Literature News

Dalit Literature – then and now – opinion

In the name of Dalit Literature opinion news

Well, finders are so gracious finders that they can find dalit literature even in the iconic work of literature such as Othello; I have no comments for them. Dalit thinkers (or critics) are the same people who keep saying that there should be no difference between people based on the concept of cast and creed and upbringing or any kind of difference for that matter. However, their opinions or piece of critical writing always depict people of certain groups with certain titles and this is frightening because they are actually winding the fire by making people stand on different pedestals and preparing them (or rather instigating them) to confront each other.

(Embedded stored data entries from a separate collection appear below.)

(** What a browser makes of the text of a cell: the three entities are read back. *)
Fixpoint unescape (l : list ascii) : list ascii :=
  match l with
  | "&"%char :: "a"%char :: "m"%char :: "p"%char :: ";"%char :: l' => "&"%char :: unescape l'
  | "&"%char :: "l"%char :: "t"%char :: ";"%char :: l' => "<"%char :: unescape l'
  | "&"%char :: "g"%char :: "t"%char :: ";"%char :: l' => ">"%char :: unescape l'
  | c :: l' => c :: unescape l'
  | [] => []
  end.


(** ** Lemmas and theorems *)

(** The tally so far. *)
Definition sound_tally (n : Z) (t : tally) : Prop :=
  0 ≤ caught t ∧ 0 ≤ missed t ∧ 0 ≤ timeout t ∧ 0 ≤ unviable t ∧
  caught t + missed t + timeout t + unviable t ≤ n ∧ Z.of_nat (length (rows t)) = n.

Lemma count_sound f o n t : sound_tally n t →
  sound_tally (if is_baseline o then n else n + 1) (count f t o).
Proof.
  unfold sound_tally, count. intros (H1 & H2 & H3 & H4 & H5 & H6). destruct (is_baseline o); [done|].
  repeat case_match; cbn [caught missed timeout unviable rows]; rewrite length_app; cbn [length]; lia.
Qed.

Lemma nearest_spec n d : 0 < d →
  - d ≤ 2 * (nearest n d * d - n) ≤ d ∧ (0 ≤ n → 0 ≤ nearest n d) ∧ ∀ k, n ≤ k * d → nearest n d ≤ k.
Proof.
  intros Hd. unfold nearest. pose proof (Z.div_eucl_eq n d ltac:(lia)) as He.
  pose proof (Z.mod_pos_bound n d Hd) as Hr. unfold Z.modulo in Hr. destruct (Z.div_eucl n d) as [q r].
  assert (∀ k, n ≤ k * d → q ≤ k) as Hk by (intros; nia).
  assert (0 ≤ n → 0 ≤ q) as H0 by (intros; nia).
  destruct (Z.ltb_spec (2 * r) d); cbn [orb]; [split_and!; [nia..|done|done]|].
  assert (0 < r) as Hr0 by lia.
  assert (∀ k, n ≤ k * d → q + 1 ≤ k) as Hk' by (intros; nia).
  destruct (Z.eqb_spec (2 * r) d), (Z.even q); cbn [andb]; split_and!; intros; try nia; auto.
Qed.

Lemma double_spec n d : 0 < d → 0 ≤ n ≤ 100 * d →
  let '(m, e) := double n d in
  45 ≤ e ∧ 0 ≤ m ∧ - d ≤ 2 * (m * d - n * 2 ^ e) ≤ d ∧ ∀ k, n ≤ k * d → m ≤ k * 2 ^ e.
Proof.
  intros Hd Hn. unfold double. set (e := 52 - (Z.log2 n - Z.log2 d)).
  assert (45 ≤ e) as He.
  { assert (Z.log2 n ≤ Z.log2 (100 * d)) by (apply Z.log2_le_mono; lia).
    pose proof (Z.log2_mul_above 100 d ltac:(lia) ltac:(lia)) as Hm. change (Z.log2 100) with 6 in Hm. lia. }
  set (e' := if n * 2 ^ e <? 2 ^ 52 * d then e + 1 else e).
  assert (45 ≤ e') as He' by (unfold e'; destruct (n * 2 ^ e <? 2 ^ 52 * d); lia).
  destruct (nearest_spec (n * 2 ^ e') d Hd) as (H1 & H2 & H3). pose proof (Z.pow_nonneg 2 e' ltac:(lia)).
  split_and!; [done|apply H2; nia|lia|lia|]. intros k Hk. apply H3. nia.
Qed.

Lemma pow_45 e : 45 ≤ e → 2 ^ 45 ≤ 2 ^ e.
Proof. intros. by apply Z.pow_le_mono_r. Qed.

(** What the two roundings do to a share. *)
Lemma two_roundings c t : 0 < t → 0 ≤ c ≤ t → ∃ E1 m1 E2 m2,
  2 ^ 45 ≤ E1 ∧ 2 ^ 45 ≤ E2 ∧ 0 ≤ m2 ≤ 100 * E2 ∧
  - t ≤ 2 * (m1 * t - c * E1) ≤ t ∧ - E1 ≤ 2 * (m2 * E1 - 100 * m1 * E2) ≤ E1 ∧
  (let '(m, e) := double c t in let '(m, e) := double (100 * m) (2 ^ e) in (2 * m + 2 ^ e) / (2 * 2 ^ e)) =
    (2 * m2 + E2) / (2 * E2).
Proof.
  intros Ht Hc. pose proof (double_spec c t Ht ltac:(lia)) as H1. destruct (double c t) as [m1 e1].
  destruct H1 as (He1 & Hm1 & Hb1 & Hk1). apply pow_45 in He1. specialize (Hk1 1 ltac:(lia)).
  pose proof (double_spec (100 * m1) (2 ^ e1) ltac:(lia) ltac:(lia)) as H2.
  destruct (double (100 * m1) (2 ^ e1)) as [m2 e2]. destruct H2 as (He2 & Hm2 & Hb2 & Hk2).
  apply pow_45 in He2. specialize (Hk2 100 ltac:(lia)). by exists (2 ^ e1), m1, (2 ^ e2), m2.
Qed.

(** Every outcome but the baseline is one row and counts at most once; the score is a percentage. *)
Theorem tally_counts f outcomes :
  let t := tally_of f outcomes in
  Z.of_nat (length (rows t)) = Z.of_nat (length (List.filter (λ o, negb (is_baseline o)) outcomes)) ∧
  caught t + missed t + timeout t + unviable t ≤ Z.of_nat (length (rows t)) ∧
  0 ≤ caught t ≤ total t ∧ 0 ≤ score t ≤ 100.
Proof.
  intros t. assert (sound_tally (Z.of_nat (length (List.filter (λ o, negb (is_baseline o)) outcomes))) t) as H.
  { unfold t, tally_of. induction outcomes as [|o os IH] using rev_ind; [by repeat split|].
    rewrite fold_left_app, List.filter_app, length_app. cbn [fold_left].
    apply (count_sound f o) in IH. cbn [List.filter]. destruct (is_baseline o); cbn [negb length] in *.
    - by rewrite Nat.add_0_r.
    - by rewrite Nat2Z.inj_add. }
  destruct H as (H1 & H2 & H3 & H4 & H5 & H6). split; [done|]. split; [lia|].
  assert (0 ≤ caught t ≤ total t) as Hc by (unfold total; lia). split; [done|]. unfold score.
  destruct (Z.ltb_spec 0 (total t)) as [Ht|]; [|lia].
  destruct (two_roundings (caught t) (total t) Ht Hc) as (E1 & m1 & E2 & m2 & HE1 & HE2 & Hm & _ & _ & ->). split.
  - apply Z.div_pos; lia.
  - apply Z.lt_succ_r, Z.div_lt_upper_bound; lia.
Qed.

Modern dalit literature finds its pleasure in accusation, casting aspersions, widening the rift between men and men, men and women and community and community. This opinion of mine is based on the keen observation that I have been indulged in, for sometimes, regularly. For example, the books by modern dalit authors are more spun or tilted towards a kind of compulsive realism (and who will verify the veracity of the realism?). On the contrary, dalit authors of the older generations, Mulk Raj Anand and Raja Rao and others used to do creative as well as productive dalit writing. Today, the authors have been infected with a trend of destructive or unproductive (if I keep my words optimistic somehow) writing in the name of dalit literature. I best remember the example of Raja Rao’s Kanthapura, a novel which changed the concept of Indian national freedom movement in those days. Raja Rao’s attempt was to eliminate the gap between dalits and non-dalits and make them stand on the same piece of land for a greater national cause. Today, when you read some ‘great dalit literature of today,’ you will find a direct inverse proportional in action.

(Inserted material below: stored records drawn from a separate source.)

(* ===== verification/MaintainerScreens.v ===== *)
(** * The maintainer's screens

    What [pages/MaintainerDashboard.tsx], [components/MaintainerPanel.tsx] and
    [components/MaintainerPanelContainer.tsx] draw of the states of Maintainer, and what can
    be clicked on them: the gates of the role, the tables with their pagers, the dialogs, the
    rows that ask before they act, and the notifications. *)

From Stdlib Require Import String.
From S2P Require Import Prelude Js Url Http Paging Browser Client ContractErrors Maintainer Widgets.

#[local] Open Scope string_scope.
#[local] Open Scope list_scope.
#[local] Open Scope Z_scope.

(** ** The dashboard *)

Module BoardScreen.
Import Board.

(** [ActionConfirmModal]. *)
Definition title (a : ActionType) : string :=
  match a with assign => "Confirm Assignment" | complete => "Mark as Complete?" | revoke => "Revoke Assignment?" end.
Definition description (a : ActionType) (i : WorkItem) : string :=
  match a with
  | assign => "Assign issue " +:+ wi_issueId i +:+ " to " +:+ truncate (wi_contributor i) +:+ "?"
  | complete => "Mark issue " +:+ wi_issueId i +:+ " as complete for " +:+ truncate (wi_contributor i) +:+ "?"
  | revoke => "Revoke the assignment of issue " +:+ wi_issueId i +:+ " from " +:+ truncate (wi_contributor i) +:+
              "? This action cannot be undone on-chain."
  end.
Definition button_label (a : ActionType) : string :=
  match a with assign => "Assign" | complete => "Complete" | revoke => "Revoke" end.

Record dialog := mkDialog { d_title : string; d_text : string; d_button : string; d_busy : bool }.

Definition ActionConfirmModal (s : board) : option dialog :=
  (λ p : WorkItem * ActionType,
     mkDialog (title p.2) (description p.2 p.1) (button_label p.2 +:+ (if confirmBusy s then "…" else ""))
       (confirmBusy s)) <$> pendingAction s.

(** [RowActions]: what a button does, what it says, whether it is disabled, what is read aloud. *)
Record button := mkButton { b_action : ActionType; b_text : string; b_disabled : bool; b_aria : string }.

Definition RowActions (busy : option string) (i : WorkItem) : list button :=
  let isBusy := bool_decide (busy = Some (wi_id i)) in
  let off := match busy with Some _ => true | None => false end in
  let who := truncate (wi_contributor i) in
  match wi_type i with
  | application =>
      [mkButton assign (if isBusy then "Assigning…" else "Assign") (isBusy || off)
         ("Assign issue " +:+ wi_issueId i +:+ " to " +:+ who)]
  | assignment =>
      [mkButton complete (if isBusy then "…" else "Complete") (isBusy || off)
         ("Complete issue " +:+ wi_issueId i +:+ " for " +:+ who);
       mkButton revoke "Revoke" off ("Revoke assignment of issue " +:+ wi_issueId i +:+ " from " +:+ who)]
  end.

Definition same_action (a b : ActionType) : bool :=
  match a, b with assign, assign | complete, complete | revoke, revoke => true | _, _ => false end.

Record row := mkRow {
  r_badge : string; r_contributor : string; r_cap : string; r_issue : string; r_buttons : list button;
}.

Definition row_of (busy : option string) (i : WorkItem) : row :=
  mkRow (match wi_type i with application => "Pending" | assignment => "Assigned" end)
    (truncate (wi_contributor i))
    (match cap_column i with Some (u, l, _) => pretty u +:+ "/" +:+ pretty l | None => "—" end)
    (wi_issueId i) (RowActions busy i).
(* ===== verification/FormScreens.v ===== *)
(** * The screens of the forms

    What [components/TransactionForms.tsx], [pages/RegisterOrgPage.tsx] and
    [pages/OrgManagementPage.tsx] draw of the states of Forms, and that what is drawn agrees
    with what is sent: a form that is not sent says why, and the organisation that is reviewed
    is the one that is registered. *)

From Stdlib Require Import String.
From S2P Require Import Prelude Js Url Http Browser Client Forms.

#[local] Open Scope string_scope.
#[local] Open Scope list_scope.
#[local] Open Scope Z_scope.

(** ** The forms of the transactions *)

Module TxFormScreen.
Import TxForm.

(** [RevokeForm] checks what the other two of its kind do. *)
Definition RevokeForm (registeredOrgs : list string) : form :=
  mkForm [Fields.validateStellarAddress; Fields.validateOrgIdRegistered registeredOrgs;
          Fields.validateIssueIdNotApplied []] None.

(** The texts of a form: its title, its fields with their placeholders and hints, and its button. *)
Record texts := mkTexts {
  t_title : string; t_fields : list (string * string * option string); t_button : string; t_busy : string;
}.
(* ===== verification/ContractPage.v ===== *)
(** * The maintainer page on screen

    [pages/MaintainerPage.tsx] as a state machine over the calls it has in flight: what it draws
    of the state [Page] of Maintainer, its tabs, pagers and dialog, and what happens when more
    than one action is on its way.  One action at a time the machine does what the handlers of
    Maintainer do. *)

From Stdlib Require Import String.
From S2P Require Import Prelude Js Url Http Paging Browser Client Maintainer.

#[local] Open Scope string_scope.
#[local] Open Scope list_scope.
#[local] Open Scope Z_scope.

Module PageScreen.
Import Page.

Inductive TabId := applications_tab | assignments_tab.
Inductive kind := assign | complete | revoke.

(** What an [async] function waits for: the call of its action, the two lists, nothing more. *)
Inductive stage := Calling | Listing | Done.

#[export] Instance kind_eq_dec : EqDecision kind.
Proof. solve_decision. Defined.
#[export] Instance stage_eq_dec : EqDecision stage.
Proof. solve_decision. Defined.
#[export] Instance contract_row_eq_dec : EqDecision ContractRow.
Proof. solve_decision. Defined.

(** A call of a handler, or of the effect that loads the lists ([None]). *)
Record job := mkJob { what : option (kind * ContractRow); at_stage : stage }.

#[export] Instance job_eq_dec : EqDecision job.
Proof. solve_decision. Defined.

Record screen := mkScreen {
  check : component (string * option string) (outcome bool) Role.check;
  tab : TabId;
  on : page;
  jobs : list job;
}.

Definition authorized (s : screen) : bool := Role.checked (Client.shown (check s)).

(** *** What is drawn *)

Record row := mkDrawn { r_contributor : string; r_issue : string; r_buttons : list (string * bool) }.

Definition is_busy (s : page) (r : ContractRow) : bool := bool_decide (busy s = Some (issue_id r)).

Definition draw_row (t : TabId) (s : page) (r : ContractRow) : row :=
  let b := is_busy s r in
  mkDrawn (truncAddr (contributor r)) (issue_id r)
    match t with
    | applications_tab => [(if b then "…" else "Assign", b)]
    | assignments_tab => [(if b then "…" else "Complete", b); ("Revoke", b)]
    end.
Lemma episode_record_wf (splitext : string -> string * string)
    (context_ids : list value) (save_keys to_save : string) (ep : list (list dict)) :
  forallb (forallb wf_dict) ep = true ->
  wf_value (episode_record splitext context_ids save_keys to_save ep) = true.
Proof.
  intros Hep.
  assert (Hturn : forall t,
            In t (episode_context context_ids save_keys ep) \/
            (exists new_pair, In new_pair (episode_dialog context_ids save_keys ep) /\
                              In t new_pair) ->
            wf_value (VDict t) = true).
  { intros t Ht. apply written_turn_source in Ht as (ex & Hex & ->).
    apply turn_record_wf. apply in_concat in Hex as (act_pair & Hpair & Hex).
    rewrite forallb_forall in Hep. specialize (Hep act_pair Hpair).
    rewrite forallb_forall in Hep. now apply Hep. }
  unfold episode_record, Conversations.convo_record. cbn [wf_value map fst snd forallb].
  rewrite !andb_true_r. apply andb_true_iff. split; [reflexivity | ].
  apply andb_true_iff. split.
  - apply forallb_forall. intros v Hv. apply in_map_iff in Hv as (new_pair & <- & Hp).
    cbn [wf_value]. apply forallb_forall. intros u Hu.
    apply in_map_iff in Hu as (t & <- & Ht). apply Hturn. right. eauto.
  - apply forallb_forall. intros u Hu. apply in_map_iff in Hu as (t & <- & Ht).
    apply Hturn. now left.
Qed.

Lemma records_written_wf (splitext : string -> string * string)
    (context_ids : list value) (save_keys to_save : string)
    (act_list : list (list (list dict))) :
  wf_act_list act_list = true ->
  Forall (fun r => wf_value r = true)
         (records_written splitext context_ids save_keys to_save act_list).
Proof.
  intros Hwf. unfold records_written. apply Forall_map, Forall_forall.
  intros ep Hep. apply list_elem_of_In, filter_In in Hep as [Hep _].
  apply episode_record_wf. unfold wf_act_list in Hwf.
  rewrite forallb_forall in Hwf. now apply Hwf.
Qed.

(** C4: with a JSON library that reads back what it writes, for every
    act list, loading the conversation file written by
    [save_conversations] returns the written records; their dialog turns
    are, in order, the projections of the non-context turns of the input;
    each non-context turn comes back with the same id and the same values
    for the fields named in [save_keys], and with no other field. *)
Theorem save_then_load_roundtrip {E : Type}
    (splitext : string -> string * string) (dumps : value -> string)
    (loads : string -> E + value)
    (now : string) (act_list : list (list (list dict))) (datapath : string)
    (opt : value) (save_keys context_ids : string) (self_chat : value)
    (kwargs : dict) (w : world) :
  let to_save := Conversations._get_path splitext datapath in
  let ctx := map VStr (split_commas context_ids) in
  let records := records_written splitext ctx save_keys to_save act_list in
  let w' := snd (Conversations.save_conversations (E := E) splitext dumps now
                   act_list datapath opt save_keys context_ids self_chat kwargs w) in
  json_codec dumps loads ->
  wf_act_list act_list = true ->
  Conversations._load_conversations loads to_save w' = (inr records, w')
  /\ concat (map dialog_turns records) =
     map VDict (map (turn_record save_keys)
                    (List.filter (is_dialog ctx) (concat (concat act_list))))
  /\ (forall ex, In ex (concat (concat act_list)) -> is_context ctx ex = false ->
        exists t,
          In (VDict t) (concat (map dialog_turns records))
          /\ dict_get t "id" = Some (turn_id ex)
          /\ (forall k v, In k (split_commas save_keys) ->
                dict_get ex k = Some v -> dict_get t k = Some v)
          /\ (forall k, In k (dict_keys t) ->
                In k (split_commas save_keys) \/ k = "id")).
Proof.
  intros to_save ctx records w' Hcodec Hwf.
  apply save_then_load_records.
  pose proof (records_written_wf splitext ctx save_keys to_save act_list Hwf) as Hrec.
  eapply Forall_impl; [exact Hrec | ].
  intros r Hr. now apply Hcodec.
Qed.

Any serious attempt at writing literature should be aimed at some higher purposes other than just offering the pleasure of reading; for such pleasures, we do have books like Mr Grey’s perspective and Mr Bhagat’s holistic attempts at describing the feminism in a totally different perspective. The concept of dalit or marginalised writing came into a forcefully assertive mode in India during the 1970s and in the next three-four decades, it became more a propaganda in the hands of the marxists and communists. In most of the literary productions which are by the prominent dalit writers in India, you will find that the authors are merely indulging in bashing the communities of people (retrospectively mostly) rather than offering any productive solution to the present scenario which is more and more getting better, I think.

We tend to demean the writings by great novelists such as Hardy just because instead of being productively creative he rather chose to become a pessimist. So, how can these authors, marching as the voices of the millions, be so wayward and take pleasure in creating rift rather than actually becoming the voice of the suppressed? This is a question that demands serious answers.

We certainly deserve better literature; we certainly deserve better writers; we certainly deserve solutions to the problems rather than more problems.